Our findings in this study pointed out that acute and repeated administration of ecstasy (MDMA), (20 mg/kg) caused a significant increase in blood sugar, serum alanine transaminase (ALT), aspartate transaminase (AST) in group D1. Our findings revealed that blood glucose increased after a single dose of MDMA administration in group C and it is consistent with the findings of Graham et al. (
16), that serum corticosterone and glucose increased significantly after an acute exposure to MDMA, in male and female rats. This response might be due to the effects of MDMA on hypothalamic-pituitary-adrenal (HPA) axis, which affects the serum corticosterone and glucose levels. In axis stress, catecholamine release causes epinephrine increase which leads to potent stimulatory effects on glucose production, mainly by enhancing hepatic glycogenolysis (
17), resulting in blood sugar increase.
Investigation revealed that a cooperative contribution of monoamines such as dopamine and serotonin in the cyclic centre of secretion releases gonadotropins, which makes up a base for forming adaptive (sexual, feeding, and aggressive-defensive) behavior and stress reaction (
18). Moreover, studies exhibited a significant prevalence of DNA injuries in sperms, tubular degeneration, and interstitial edema in male rats with chronic exposure to MDMA (
19). Acute MDMA has some dominant neurohormonal effect such as increasing oxytocin, testosterone, and other hormone levels, which may facilitate psychotherapy.

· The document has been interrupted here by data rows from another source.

(** A version is never outdated with respect to itself. *)
Lemma isVersionOutdated_same (v : option jsstring) :
  isVersionOutdated v v = false.
Proof.
  rewrite isVersionOutdated_refines. destruct v as [s |]; [| done]. simpl.
  destruct (clean s) as [| c cs]; [done |].
  generalize (padZero (length (components s) `max` length (components s))
                (components s)).
  intros l. induction l as [| a l IH]; [done |]. simpl.
  assert (Hirr : gt a a = false) by (destruct a; simpl; [apply N.ltb_irrefl | done]).
  by rewrite Hirr.
Qed.

End VersionReading.

Section VersionReference.

Lemma kept_spec_eq (c : N) : kept_spec c = isDigit c || (c =? DOT)%N.
Proof.
  unfold kept_spec, isDigit, DOT.
  change (js "0123456789.") with [48; 49; 50; 51; 52; 53; 54; 55; 56; 57; 46]%N.
  cbn [existsb].
  repeat match goal with
         | |- context [(c =? ?k)%N] =>
             destruct (N.eqb_spec c k); [subst; reflexivity |]
         end.
  simpl. symmetry.
  destruct (N.leb_spec 48 c); [| done].
  destruct (N.leb_spec c 57); [| done]. lia.
Qed.

Lemma strip_spec_clean (s : jsstring) : strip_spec s = clean s.
Proof.
  unfold clean. induction s as [| c s IH]; simpl; [done |].
  rewrite kept_spec_eq, IH. by destruct (isDigit c || (c =? DOT)%N).
Qed.

Lemma split_not_nil (sep : N) (s : jsstring) : split sep s ≠ [].
Proof.
  destruct s as [| c s]; simpl; [done |].
  destruct (c =? sep)%N; [done |]. by destruct (split sep s).
Qed.

Lemma pieces_spec_split (sep : N) (s : jsstring) :
  ∀ current,
    pieces_spec sep current s
    = match split sep s with
      | p :: ps => (current ++ p) :: ps
      | [] => [current]
      end.
Proof.
  induction s as [| c s IH]; intros current; simpl.
  - by rewrite app_nil_r.
  - destruct (c =? sep)%N.
    + rewrite app_nil_r, IH. pose proof (split_not_nil sep s).
      by destruct (split sep s).
    + rewrite IH. destruct (split sep s); [done |].
      by rewrite <- app_assoc.
Qed.

Lemma digit_spec_eq (c : N) : isDigit c = true → digit_spec c = (c - 48)%N.
Proof.
  unfold isDigit. intros H. apply andb_true_iff in H as [Hlo Hhi].
  apply N.leb_le in Hlo, Hhi.
  assert (Hc : (c = 48 ∨ c = 49 ∨ c = 50 ∨ c = 51 ∨ c = 52 ∨ c = 53
                ∨ c = 54 ∨ c = 55 ∨ c = 56 ∨ c = 57)%N) by lia.
  repeat (destruct Hc as [-> | Hc]; [reflexivity |]). by subst.
Qed.

Lemma numberOf_spec_fold (s : jsstring) :
  forallb isDigit s = true →
  ∀ a : N,
    fold_left (λ acc c, 10 * acc + (c - 48))%N s a
    = (a * 10 ^ N.of_nat (length s) + numberOf_spec s)%N.
Proof.
  induction s as [| c s IH]; intros Hd a.
  - simpl. lia.
  - cbn [forallb] in Hd. apply andb_true_iff in Hd as [Hc Hs].
    cbn [fold_left numberOf_spec length].
    rewrite (IH Hs), (digit_spec_eq c Hc), Nat2N.inj_succ, N.pow_succ_r'.
    ring.
Qed.

Lemma numberOf_spec_digitsValue (s : jsstring) :
  forallb isDigit s = true → numberOf_spec s = digitsValue s.
Proof.
  intros Hd. unfold digitsValue. rewrite (numberOf_spec_fold s Hd). lia.
Qed.

(** The numbers of the loop are those of the specification when each
    is below 2^53. *)
Lemma Number_numbers_spec (v : jsstring) :
  Forall (λ n, (n < 2 ^ 53)%N) (numbers_spec v) →
  List.map Number (split DOT (clean v)) = Fin <$> numbers_spec v.
Proof.
  unfold numbers_spec. rewrite strip_spec_clean.
  change 46%N with DOT.
  rewrite pieces_spec_split.
  pose proof (split_clean_digits v) as Hdigits.
  destruct (split DOT (clean v)) as [| p ps] eqn:Hsplit.
  { by destruct (split_not_nil DOT (clean v)). }
  simpl app. clear Hsplit. revert Hdigits.
  generalize (p :: ps). intros parts Hdigits Hsmall.
  induction parts as [| part parts IH]; [done |].
  apply Forall_cons in Hdigits as [Hpart Hparts].
  rewrite fmap_cons in Hsmall. apply Forall_cons in Hsmall as [Hlt Hrest].
  simpl. rewrite IH by done. f_equal.
  rewrite (numberOf_spec_digitsValue part Hpart) in *.
  by apply Number_exact.
Qed.

Lemma compareLoop_decide_spec (declared latest : list N) (remaining : nat) :
  ∀ i, compareLoop (Fin <$> declared) (Fin <$> latest) remaining i
       = decide_spec declared latest (seq i remaining).
Proof.
  induction remaining as [| k IH]; intros i; [done |].
  assert (Hread : ∀ numbers : list N,
            orZero ((Fin <$> numbers) !! i)
            = Fin (componentAt_spec numbers i)).
  { intros numbers. unfold componentAt_spec.
    rewrite list_lookup_fmap, nth_lookup.
    destruct (numbers !! i) as [n |]; simpl; [| done].
    by destruct n. }
  cbn [compareLoop seq decide_spec]. rewrite !Hread. simpl gt.
  by rewrite IH.
Qed.

Lemma isVersionOutdated_exact (declared latest : option jsstring) :
  readExactly declared → readExactly latest →
  isVersionOutdated declared latest = isOutdated_spec declared latest.
Proof.
  destruct declared as [cur |], latest as [lat |]; try reflexivity.
  simpl. intros Hcur Hlat.
  unfold isVersionOutdated, isOutdated_spec.
  rewrite !strip_spec_clean.
  destruct cur as [| c cur']; [done |].
  destruct lat as [| l lat'].
  { simpl. by rewrite orb_true_r. }
  cbn [nonEmpty negb orb]. cbv zeta.
  destruct (clean (c :: cur')) as [| x xs] eqn:Hcc; [done |].
  destruct (clean (l :: lat')) as [| y ys] eqn:Hcl.
  { by rewrite orb_true_r. }
  rewrite (bool_decide_eq_false_2 (x :: xs = [])) by done.
  rewrite (bool_decide_eq_false_2 (y :: ys = [])) by done.
  cbn [nonEmpty negb orb].
  rewrite <- Hcc, <- Hcl.
  rewrite (Number_numbers_spec _ Hcur), (Number_numbers_spec _ Hlat).
  rewrite !length_fmap.
  apply compareLoop_decide_spec.
Qed.

End VersionReference.

(** C1, as the specification states it, fails on components of 2^53 and
    more: the code compares them as JavaScript numbers, which are
    doubles, so that 9007199254740993 is read as 9007199254740992 and is
    not found greater than it. *)
Lemma isOutdated_spec_counterexample :
  let declared := Some (js "9007199254740992") in
  let latest := Some (js "9007199254740993") in
  isVersionOutdated declared latest = false
  ∧ isOutdated_spec declared latest = true
  ∧ ¬ (∀ declared latest : option jsstring,
         isVersionOutdated declared latest = isOutdated_spec declared latest).
Proof.
  split; [by vm_compute |]. split; [by vm_compute |].
  intros H.
  specialize (H (Some (js "9007199254740992")) (Some (js "9007199254740993"))).
  vm_compute in H. discriminate H.
Qed.

(** C1, amended.  On two strings whose components are all below 2^53,
    [isVersionOutdated] computes the comparison that the specification
    describes: both strings stripped of everything but digits and dots,
    split on the dots, the components compared as numbers from the left
    with a missing one read as 0 (and an empty one as well), the first
    difference deciding, and [false] when there is none or when an
    argument is empty, absent or strips to nothing.  The examples of the
    specification come out as stated, and so do versions that have
    something to strip. *)
Theorem isVersionOutdated_is_isOutdated_spec :
  (∀ declared latest : option jsstring,
      readExactly declared → readExactly latest →
      isVersionOutdated declared latest = isOutdated_spec declared latest)
  ∧ isVersionOutdated (Some (js "1.2.3")) (Some (js "1.3.0")) = true
  ∧ isVersionOutdated (Some (js "2.0.0")) (Some (js "1.9.9")) = false
  ∧ isVersionOutdated (Some (js "1.0")) (Some (js "1.0.0")) = false
  ∧ isVersionOutdated (Some (js "")) (Some (js "1.0.0")) = false
  ∧ isVersionOutdated (Some (js "1.0.0")) (Some (js "")) = false
  ∧ isVersionOutdated None (Some (js "1.0.0")) = false
  ∧ isVersionOutdated (Some (js "1.0.0")) None = false
  ∧ isVersionOutdated (Some (js "^1.0.0")) (Some (js "1.2.0")) = true
  ∧ isVersionOutdated (Some (js "~2.1.0")) (Some (js "v2.0.9+build")) = false
  ∧ isVersionOutdated (Some (js ">=1.9.0-beta")) (Some (js "1.10.0")) = true
  ∧ isVersionOutdated (Some (js "any")) (Some (js "1.0.0")) = false.
Proof. split; [exact isVersionOutdated_exact | by vm_compute]. Qed.

Lemma isVersionOutdated_is_isOutdated_spec_witness :
  isVersionOutdated (Some (js "^1.9.12")) (Some (js "1.10.0"))
  = isOutdated_spec (Some (js "^1.9.12")) (Some (js "1.10.0"))
  ∧ isOutdated_spec (Some (js "^1.9.12")) (Some (js "1.10.0")) = true.
Proof.
  split; [| by vm_compute].
  apply (proj1 isVersionOutdated_is_isOutdated_spec
           (Some (js "^1.9.12")) (Some (js "1.10.0")));
    unfold readExactly.
  - change (numbers_spec (js "^1.9.12")) with [1; 9; 12]%N.
    repeat constructor.
  - change (numbers_spec (js "1.10.0")) with [1; 10; 0]%N.
    repeat constructor.
Defined.


(** ** Locating a package in the manifest *)

Section FindPackageRange.
Variables packageName sectionName : jsstring.

Local Abbreviation isHeader := (PubspecAnalyzer.isHeader sectionName).
Local Abbreviation names := (PubspecAnalyzer.names packageName).

Lemma searchNonSpace_bounds (l : jsstring) :
  (-1 <= searchNonSpace l <= Z.of_nat (length l))%Z.
Proof.
  induction l as [| c l IH]; simpl; [lia |].
  destruct (isSpace c); [| lia].
  destruct (Z.ltb_spec (searchNonSpace l) 0); lia.
Qed.

Lemma newRange_line (i : nat) (l : jsstring) :
  newRange {| line := i; character := searchNonSpace l |}
           {| line := i; character := Z.of_nat (length l) |}
  = rangeOfLine i l.
Proof.
  unfold newRange, isBefore, rangeOfLine; simpl.
  pose proof (searchNonSpace_bounds l) as [_ Hle].
  rewrite Nat.ltb_irrefl, Nat.eqb_refl; simpl.
  destruct (Z.ltb_spec (Z.of_nat (length l)) (searchNonSpace l)); [lia | done].
Qed.

(** What is returned is the range of a line that begins with the name
    and follows a header. *)
Lemma scanLines_sound (lines : list jsstring) (i : nat) (inSection : bool)
    (indent : Z) (r : Range) :
  scanLines packageName sectionName lines i inSection indent = Some r →
  ∃ (j : nat) (l : jsstring),
    lines !! j = Some l ∧ names l = true ∧ r = rangeOfLine (i + j) l
    ∧ (inSection = true ∨ ∃ k h, k < j ∧ lines !! k = Some h ∧ isHeader h).
Proof.
  revert i inSection indent.
  induction lines as [| l lines IH]; intros i inSection indent; simpl; [done |].
  case_bool_decide as Hh.
  - intros H. apply IH in H as (j & l' & Hj & Hn & -> & _).
    exists (S j), l'. split_and!; [done | done | f_equal; lia |].
    right. exists 0, l. split_and!; [lia | done | done].
  - destruct inSection.
    + destruct (_ && _); [done |].
      destruct (startsWith _ _) eqn:Hn.
      * intros [= <-]. exists 0, l. rewrite newRange_line, Nat.add_0_r.
        split_and!; [done | done | done | by left].
      * intros H. apply IH in H as (j & l' & Hj & Hn' & -> & _).
        exists (S j), l'. split_and!; [done | done | f_equal; lia | by left].
    + intros H. apply IH in H as (j & l' & Hj & Hn' & -> & Hsec).
      exists (S j), l'. split_and!; [done | done | f_equal; lia |].
      right. destruct Hsec as [? | (k & h & Hk & Hlk & Hhd)]; [done |].
      exists (S k), h. split_and!; [lia | done | done].
Qed.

On the other hand, MDMA administration is followed by a period of neurochemical recovery when low serotonin levels are often accompanied by lethargy and depression (
20). Soto-Montenegro et al. (
21) reported that a single dose of MDMA had hypoglycemic effects on rats, but repeated doses of MDMA did not alter their blood glucose level (
22). However, our findings are not consistent with those of Soto-Montenegro et al. (
21). This difference might be due to different dosages of ecstasy and their administration time. Our results are similar to those of Pourahmad et al. (
23) who reported that metabolic reductive foundation of MDMA could probably induce liver toxicity through a mitochondrial/lysosomal toxic in isolated rat hepatocytes. On the other hand, our result is similar to those found by Pachmerhiwala et al. (
24) that MDMA administration in rats caused an increase in blood glucose level in multiple brain regions. and the fact that this response involves both serotonergic and noradrenergic mechanisms by increased glycogenolysis.

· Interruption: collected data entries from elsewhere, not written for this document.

(** The response of a step with a sole authenticator, delivered. *)
Lemma sole_authenticator_is_selected
      (P : Platform) (response : FlowResponse) (step : Step) (a : Authenticator)
      (st : UiState) (r : Run) :
  nextStep response = Some step ->
  authenticators step = [a] ->
  stepType step <> MultiOptionsPrompt ->
  Delivered P response st r ->
  let st' := applyActions st (fst r) in
  snd r = Returned
  /\ (forall ext forms options, render P ext st' <> ChooseOne forms options)
  /\ ((redirectTarget response <> None
       /\ In AddMessageListener (fst r)
       /\ currentFlow st' = currentFlow st
       /\ currentAuthenticator st' = currentAuthenticator st)
      \/ (~ In AddMessageListener (fst r)
          /\ currentFlow st' = Some response
          /\ currentAuthenticator st' = Some a
          /\ formFields st' = fieldsOf a
          /\ formValues st' = map (fun k => (k, "")) (objectKeys (paramNames a)))).
Proof.
  intros Hstep Hauths _ Hdel. cbv zeta.
  destruct (Delivered_shape P response step st r Hstep Hdel) as [Hret Hshape].
  split; [exact Hret|].
  destruct Hshape as [[pre [u [Htarget [Hr [Hkeep Hsome]]]]] | [pre [Hr [Hnl [Hflow Hauth]]]]].
  - assert (Hall : Forall keepsSelection (fst r)).
    { rewrite Hr. apply Forall_app. split; [exact Hkeep | repeat constructor]. }
    destruct (keepsSelection_applyActions _ Hall st) as [Hf Ha].
    split.
    + intros ext forms options. apply render_with_authenticator. rewrite Ha. exact Hsome.
    + left. repeat split; try assumption.
      rewrite Hr. apply in_or_app. right. right. left. reflexivity.
  - assert (Hsel : selectAuthenticator step = SetCurrentAuthenticator (Some a) :: setupFormFields a).
    { unfold selectAuthenticator, isMultiChoice. rewrite Hauths. cbn.
      rewrite andb_false_r. reflexivity. }
    rewrite Hr, Hsel.
    destruct (selection_then_messages st pre (SetCurrentAuthenticator (Some a) :: setupFormFields a) step)
      as [Hf [Ha [Hv _]]].
    set (st' := applyActions st (pre ++ (SetCurrentAuthenticator (Some a) :: setupFormFields a)
                                 ++ showMessages step ++ loadingOff)) in *.
    rewrite applyActions_app, applyActions_cons in Hf, Ha, Hv.
    destruct (keepsSelection_applyActions _ (keepsSelection_setupFormFields a)
                (applyAction (applyActions st pre) (SetCurrentAuthenticator (Some a))))
      as [Hf2 Ha2].
    rewrite Hf2 in Hf. rewrite Ha2 in Ha. cbn in Hf, Ha. rewrite Hflow in Hf.
    rewrite formValues_setupFormFields in Hv.
    split.
    + intros ext forms options. apply render_with_authenticator. rewrite Ha. discriminate.
    + right. repeat split; try assumption.
      * intros Hin. apply in_app_or in Hin. destruct Hin as [Hin | Hin]; [exact (Hnl Hin)|].
        apply in_app_or in Hin. destruct Hin as [[Hin | Hin] | Hin].
        -- discriminate.
        -- apply In_setupFormFields in Hin. discriminate.
        -- apply in_app_or in Hin. destruct Hin as [Hin | Hin].
           ++ apply In_showMessages in Hin. destruct Hin as [ms Hms]. discriminate.
           ++ destruct Hin as [Hin | []]. discriminate.
      * unfold formFields, fieldsOf. rewrite Ha. reflexivity.
Qed.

Our study showed that repeated doses of MDMA administration caused an increase in AST and ALT value in group D1 compared with the control group. This finding is consistent with findings of Pontes et al. in 2010 (
25) who reported that MDMA and ethanol are mainly metabolized in the liver with formation of toxic metabolites. In addition, our conclusion is in agreement with that of Ninković et al. (
12) reporting that single and repeated administration of MDMA cause increased hepatic oxide-reductive status in the rat liver. Andreu et al. (
5) explained that ecstasy was the most common substance targeting liver damage in patients under the age of 25. Custodio et al. (
26) reported that MDMA and 4-methylthioamphetamine (MTA) induce different systemic and organ-specific effects like hepatotoxicity.
The mechanisms underlying MDMA and MTA-induced hepatotoxicity are multifactors. Beitia et al. (
14) reported that ALT and AST serum activities as indicators of liver injury and their value did not alter 3 hours after a single dose of MDMA administration, but a significant increase in ALT and AST activities happened 6 hours after repeated dose administration. AST and ALT are liver enzyme markers, which indicate the health condition of these structures. Their significant increase observed in D1 and D2 compared with other groups is an indication of organ disruption (
14). They also showed that repeated administration of MDMA resulted in liver injuries by increasing liver enzymes, which may lead to liver necrosis. ALK-P values in group D1, D2 and C were not significantly different to those of A and B, a major indicator of liver cholestasis. The findings, however, showed that chronic repeated dose did not induce cholestasis in the liver of treated groups of D1 and D2. Our findings pointed out that oral dose administration of ecstasy increased blood glucose and damaged liver, which results in liver necrosis. However, the mechanism behind the action is unknown yet.